EXERCISE REQUIREMENTS. Your answer must consist solely of the lines from the start of the entries below through the line with "refuses an ambiguous", unchanged.

DATA EXCERPTS.
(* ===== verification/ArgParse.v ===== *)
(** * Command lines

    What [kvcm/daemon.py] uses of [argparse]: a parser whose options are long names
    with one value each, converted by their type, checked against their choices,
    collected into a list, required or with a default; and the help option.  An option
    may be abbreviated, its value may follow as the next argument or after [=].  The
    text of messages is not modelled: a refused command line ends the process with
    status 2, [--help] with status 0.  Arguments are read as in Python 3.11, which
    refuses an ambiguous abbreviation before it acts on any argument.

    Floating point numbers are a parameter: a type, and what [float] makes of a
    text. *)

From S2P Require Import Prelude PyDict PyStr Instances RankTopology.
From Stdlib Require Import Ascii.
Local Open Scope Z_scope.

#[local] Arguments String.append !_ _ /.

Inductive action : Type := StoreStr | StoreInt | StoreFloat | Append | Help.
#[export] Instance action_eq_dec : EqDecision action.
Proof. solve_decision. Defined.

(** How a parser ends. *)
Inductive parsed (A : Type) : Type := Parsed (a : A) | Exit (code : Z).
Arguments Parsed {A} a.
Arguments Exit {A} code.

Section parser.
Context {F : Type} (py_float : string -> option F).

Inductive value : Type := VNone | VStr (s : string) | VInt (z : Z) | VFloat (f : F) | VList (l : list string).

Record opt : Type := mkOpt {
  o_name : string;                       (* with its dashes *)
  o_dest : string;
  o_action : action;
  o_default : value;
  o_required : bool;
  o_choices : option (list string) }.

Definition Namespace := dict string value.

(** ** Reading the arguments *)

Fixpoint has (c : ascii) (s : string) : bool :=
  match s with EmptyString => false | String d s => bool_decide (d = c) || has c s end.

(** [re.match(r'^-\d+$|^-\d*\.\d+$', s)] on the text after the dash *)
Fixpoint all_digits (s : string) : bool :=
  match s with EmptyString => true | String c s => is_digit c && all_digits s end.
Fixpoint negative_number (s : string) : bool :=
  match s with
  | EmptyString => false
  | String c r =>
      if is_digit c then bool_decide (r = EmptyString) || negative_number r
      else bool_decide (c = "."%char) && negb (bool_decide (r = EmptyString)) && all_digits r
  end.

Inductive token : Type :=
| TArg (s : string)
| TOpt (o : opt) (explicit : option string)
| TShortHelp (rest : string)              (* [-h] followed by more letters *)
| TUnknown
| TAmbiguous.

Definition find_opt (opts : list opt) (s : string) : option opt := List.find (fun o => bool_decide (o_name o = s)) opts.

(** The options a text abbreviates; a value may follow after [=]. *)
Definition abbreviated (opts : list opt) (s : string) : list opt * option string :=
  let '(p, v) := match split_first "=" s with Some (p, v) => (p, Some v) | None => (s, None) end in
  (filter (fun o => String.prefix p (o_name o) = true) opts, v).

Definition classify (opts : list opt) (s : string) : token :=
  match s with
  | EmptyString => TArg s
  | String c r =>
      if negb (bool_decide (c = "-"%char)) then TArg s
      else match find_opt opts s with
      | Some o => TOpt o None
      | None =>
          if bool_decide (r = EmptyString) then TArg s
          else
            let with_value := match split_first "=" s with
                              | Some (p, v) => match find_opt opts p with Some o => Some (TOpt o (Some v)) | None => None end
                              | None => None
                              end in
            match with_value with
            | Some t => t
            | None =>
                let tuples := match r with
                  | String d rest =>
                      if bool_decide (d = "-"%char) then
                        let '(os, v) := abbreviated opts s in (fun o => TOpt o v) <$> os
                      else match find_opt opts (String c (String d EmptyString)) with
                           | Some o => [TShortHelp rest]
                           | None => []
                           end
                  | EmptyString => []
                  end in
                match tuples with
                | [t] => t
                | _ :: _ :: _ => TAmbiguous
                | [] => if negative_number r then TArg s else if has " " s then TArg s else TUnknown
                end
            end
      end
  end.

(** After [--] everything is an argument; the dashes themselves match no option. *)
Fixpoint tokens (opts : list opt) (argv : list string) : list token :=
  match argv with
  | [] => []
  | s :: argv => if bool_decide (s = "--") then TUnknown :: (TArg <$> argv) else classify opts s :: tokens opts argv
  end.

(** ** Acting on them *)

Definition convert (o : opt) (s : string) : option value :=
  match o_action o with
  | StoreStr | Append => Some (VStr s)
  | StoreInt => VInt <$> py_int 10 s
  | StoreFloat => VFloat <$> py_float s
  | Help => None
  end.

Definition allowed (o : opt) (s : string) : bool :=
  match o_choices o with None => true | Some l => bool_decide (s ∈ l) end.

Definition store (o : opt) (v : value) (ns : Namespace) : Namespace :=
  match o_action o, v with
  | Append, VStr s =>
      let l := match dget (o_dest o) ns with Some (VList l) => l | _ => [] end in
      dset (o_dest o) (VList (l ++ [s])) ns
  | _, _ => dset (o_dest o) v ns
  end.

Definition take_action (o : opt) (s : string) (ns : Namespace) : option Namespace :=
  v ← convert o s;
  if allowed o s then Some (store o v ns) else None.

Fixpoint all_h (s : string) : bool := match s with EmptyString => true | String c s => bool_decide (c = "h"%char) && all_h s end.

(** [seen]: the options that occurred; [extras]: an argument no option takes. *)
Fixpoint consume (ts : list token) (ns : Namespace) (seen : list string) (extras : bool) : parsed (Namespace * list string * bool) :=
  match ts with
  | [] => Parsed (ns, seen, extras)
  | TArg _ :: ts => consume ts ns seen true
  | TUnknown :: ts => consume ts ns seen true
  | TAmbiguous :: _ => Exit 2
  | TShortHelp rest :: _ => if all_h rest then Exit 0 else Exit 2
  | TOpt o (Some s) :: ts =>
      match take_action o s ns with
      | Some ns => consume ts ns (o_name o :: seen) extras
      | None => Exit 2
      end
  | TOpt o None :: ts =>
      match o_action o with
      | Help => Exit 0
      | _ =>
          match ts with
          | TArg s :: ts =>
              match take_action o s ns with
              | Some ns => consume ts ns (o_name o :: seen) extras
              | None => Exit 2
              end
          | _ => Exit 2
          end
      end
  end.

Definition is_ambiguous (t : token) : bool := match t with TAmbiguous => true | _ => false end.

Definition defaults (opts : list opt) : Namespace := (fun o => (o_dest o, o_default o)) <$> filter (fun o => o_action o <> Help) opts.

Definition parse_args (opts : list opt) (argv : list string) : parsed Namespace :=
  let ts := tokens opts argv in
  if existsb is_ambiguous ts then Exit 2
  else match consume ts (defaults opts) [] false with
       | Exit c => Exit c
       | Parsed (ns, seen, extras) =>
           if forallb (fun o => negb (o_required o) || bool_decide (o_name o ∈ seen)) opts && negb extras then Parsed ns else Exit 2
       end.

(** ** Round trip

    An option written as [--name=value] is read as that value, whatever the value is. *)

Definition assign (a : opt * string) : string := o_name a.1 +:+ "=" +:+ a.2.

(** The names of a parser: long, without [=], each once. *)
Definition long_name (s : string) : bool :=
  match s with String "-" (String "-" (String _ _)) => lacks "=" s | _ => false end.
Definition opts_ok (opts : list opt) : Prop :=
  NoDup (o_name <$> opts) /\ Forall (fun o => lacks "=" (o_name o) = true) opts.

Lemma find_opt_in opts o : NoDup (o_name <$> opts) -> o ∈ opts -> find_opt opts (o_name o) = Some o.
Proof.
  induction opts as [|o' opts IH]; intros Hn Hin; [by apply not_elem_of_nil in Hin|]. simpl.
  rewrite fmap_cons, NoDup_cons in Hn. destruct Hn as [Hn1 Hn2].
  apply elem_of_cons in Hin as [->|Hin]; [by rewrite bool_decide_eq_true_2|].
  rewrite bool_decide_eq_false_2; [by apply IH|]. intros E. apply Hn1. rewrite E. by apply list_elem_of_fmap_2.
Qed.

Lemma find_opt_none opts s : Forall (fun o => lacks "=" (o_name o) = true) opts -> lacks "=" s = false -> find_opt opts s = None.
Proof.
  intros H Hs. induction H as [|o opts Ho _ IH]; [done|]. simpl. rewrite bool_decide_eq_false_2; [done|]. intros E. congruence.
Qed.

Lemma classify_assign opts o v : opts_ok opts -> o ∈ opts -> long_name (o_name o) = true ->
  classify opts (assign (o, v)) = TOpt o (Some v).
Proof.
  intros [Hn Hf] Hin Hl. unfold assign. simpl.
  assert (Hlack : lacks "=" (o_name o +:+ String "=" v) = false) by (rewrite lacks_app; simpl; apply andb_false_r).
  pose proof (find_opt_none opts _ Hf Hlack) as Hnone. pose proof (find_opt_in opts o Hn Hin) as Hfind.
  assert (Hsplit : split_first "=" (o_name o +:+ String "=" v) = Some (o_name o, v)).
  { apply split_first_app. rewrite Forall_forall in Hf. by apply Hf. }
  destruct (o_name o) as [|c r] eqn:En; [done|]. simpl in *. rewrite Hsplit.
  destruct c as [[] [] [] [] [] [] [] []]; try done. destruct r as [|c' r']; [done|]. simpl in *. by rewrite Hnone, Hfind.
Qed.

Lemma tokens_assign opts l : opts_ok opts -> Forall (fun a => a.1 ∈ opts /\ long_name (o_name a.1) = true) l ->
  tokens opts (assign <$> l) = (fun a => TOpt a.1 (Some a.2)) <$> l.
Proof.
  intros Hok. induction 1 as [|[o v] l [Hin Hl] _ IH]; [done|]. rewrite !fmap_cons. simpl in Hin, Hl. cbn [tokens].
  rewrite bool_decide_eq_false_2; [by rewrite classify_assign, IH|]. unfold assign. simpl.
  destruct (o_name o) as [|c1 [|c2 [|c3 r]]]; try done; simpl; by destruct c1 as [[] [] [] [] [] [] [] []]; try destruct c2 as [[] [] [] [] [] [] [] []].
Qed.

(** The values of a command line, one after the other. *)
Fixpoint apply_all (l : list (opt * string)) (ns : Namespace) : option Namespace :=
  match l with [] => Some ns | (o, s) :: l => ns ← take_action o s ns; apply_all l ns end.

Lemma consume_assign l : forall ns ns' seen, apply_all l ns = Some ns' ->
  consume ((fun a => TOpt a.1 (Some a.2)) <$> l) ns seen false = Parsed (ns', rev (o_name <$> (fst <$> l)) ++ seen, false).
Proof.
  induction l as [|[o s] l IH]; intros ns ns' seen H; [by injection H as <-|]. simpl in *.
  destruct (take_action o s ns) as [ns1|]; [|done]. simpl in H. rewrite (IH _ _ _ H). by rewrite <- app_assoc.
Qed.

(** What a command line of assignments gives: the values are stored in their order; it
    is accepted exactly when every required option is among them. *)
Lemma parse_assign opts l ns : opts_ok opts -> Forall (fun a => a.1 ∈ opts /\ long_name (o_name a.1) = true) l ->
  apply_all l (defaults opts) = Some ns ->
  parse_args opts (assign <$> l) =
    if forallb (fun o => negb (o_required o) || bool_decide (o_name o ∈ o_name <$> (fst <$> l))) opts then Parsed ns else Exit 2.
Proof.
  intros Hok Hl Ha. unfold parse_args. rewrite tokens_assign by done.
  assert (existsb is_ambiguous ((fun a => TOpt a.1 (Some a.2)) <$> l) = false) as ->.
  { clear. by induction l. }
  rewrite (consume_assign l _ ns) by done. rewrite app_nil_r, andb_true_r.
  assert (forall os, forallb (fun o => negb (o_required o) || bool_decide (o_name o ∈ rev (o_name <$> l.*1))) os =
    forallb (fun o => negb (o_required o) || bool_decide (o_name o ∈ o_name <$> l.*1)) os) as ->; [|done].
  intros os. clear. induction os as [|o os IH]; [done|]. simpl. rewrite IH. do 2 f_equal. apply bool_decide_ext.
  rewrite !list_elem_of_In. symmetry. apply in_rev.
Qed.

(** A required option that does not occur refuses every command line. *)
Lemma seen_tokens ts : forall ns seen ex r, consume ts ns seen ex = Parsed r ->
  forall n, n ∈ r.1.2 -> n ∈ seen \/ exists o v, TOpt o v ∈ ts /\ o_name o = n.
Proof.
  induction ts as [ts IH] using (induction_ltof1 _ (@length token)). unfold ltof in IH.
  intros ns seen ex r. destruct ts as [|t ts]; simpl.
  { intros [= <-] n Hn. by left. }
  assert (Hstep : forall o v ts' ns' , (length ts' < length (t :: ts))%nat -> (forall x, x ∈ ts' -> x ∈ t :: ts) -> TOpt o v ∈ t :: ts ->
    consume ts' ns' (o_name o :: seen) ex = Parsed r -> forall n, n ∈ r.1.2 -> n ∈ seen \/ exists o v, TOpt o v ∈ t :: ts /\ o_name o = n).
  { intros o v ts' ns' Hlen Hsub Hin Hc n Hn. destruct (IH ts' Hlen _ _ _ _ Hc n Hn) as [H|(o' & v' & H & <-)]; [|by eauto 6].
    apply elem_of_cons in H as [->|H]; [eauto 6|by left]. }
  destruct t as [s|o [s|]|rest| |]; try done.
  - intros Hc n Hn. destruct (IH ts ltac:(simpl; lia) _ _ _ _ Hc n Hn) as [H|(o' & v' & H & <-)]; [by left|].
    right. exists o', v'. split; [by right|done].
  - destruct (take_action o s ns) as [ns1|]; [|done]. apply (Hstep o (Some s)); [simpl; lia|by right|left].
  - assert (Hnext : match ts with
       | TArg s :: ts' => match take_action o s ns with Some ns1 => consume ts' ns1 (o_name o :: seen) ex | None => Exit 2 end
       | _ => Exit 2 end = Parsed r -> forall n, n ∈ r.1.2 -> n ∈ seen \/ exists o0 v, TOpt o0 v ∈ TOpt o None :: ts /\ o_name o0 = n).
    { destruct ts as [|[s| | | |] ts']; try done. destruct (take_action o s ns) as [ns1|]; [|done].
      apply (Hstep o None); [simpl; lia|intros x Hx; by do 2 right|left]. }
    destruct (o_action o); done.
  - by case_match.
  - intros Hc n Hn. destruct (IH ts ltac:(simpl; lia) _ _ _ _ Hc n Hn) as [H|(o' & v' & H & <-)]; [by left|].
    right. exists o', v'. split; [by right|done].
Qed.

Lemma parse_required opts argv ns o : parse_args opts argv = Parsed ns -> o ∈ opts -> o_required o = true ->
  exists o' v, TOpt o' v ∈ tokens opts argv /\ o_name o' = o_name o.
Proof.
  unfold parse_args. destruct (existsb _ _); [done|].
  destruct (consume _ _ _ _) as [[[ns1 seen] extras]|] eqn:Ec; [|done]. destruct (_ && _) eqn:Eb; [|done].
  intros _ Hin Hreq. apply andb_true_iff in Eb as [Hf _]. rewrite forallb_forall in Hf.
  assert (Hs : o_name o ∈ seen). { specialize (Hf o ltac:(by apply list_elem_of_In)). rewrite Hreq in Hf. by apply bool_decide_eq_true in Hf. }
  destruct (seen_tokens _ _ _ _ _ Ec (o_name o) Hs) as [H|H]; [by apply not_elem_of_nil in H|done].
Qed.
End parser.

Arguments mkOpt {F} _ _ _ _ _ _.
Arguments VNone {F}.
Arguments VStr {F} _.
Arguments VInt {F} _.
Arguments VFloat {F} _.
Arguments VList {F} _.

WRITTEN RESPONSE.
(* ===== verification/ArgParse.v ===== *)
(** * Command lines

    What [kvcm/daemon.py] uses of [argparse]: a parser whose options are long names
    with one value each, converted by their type, checked against their choices,
    collected into a list, required or with a default; and the help option.  An option
    may be abbreviated, its value may follow as the next argument or after [=].  The
    text of messages is not modelled: a refused command line ends the process with
    status 2, [--help] with status 0.  Arguments are read as in Python 3.11, which
    refuses an ambiguous abbreviation before it acts on any argument.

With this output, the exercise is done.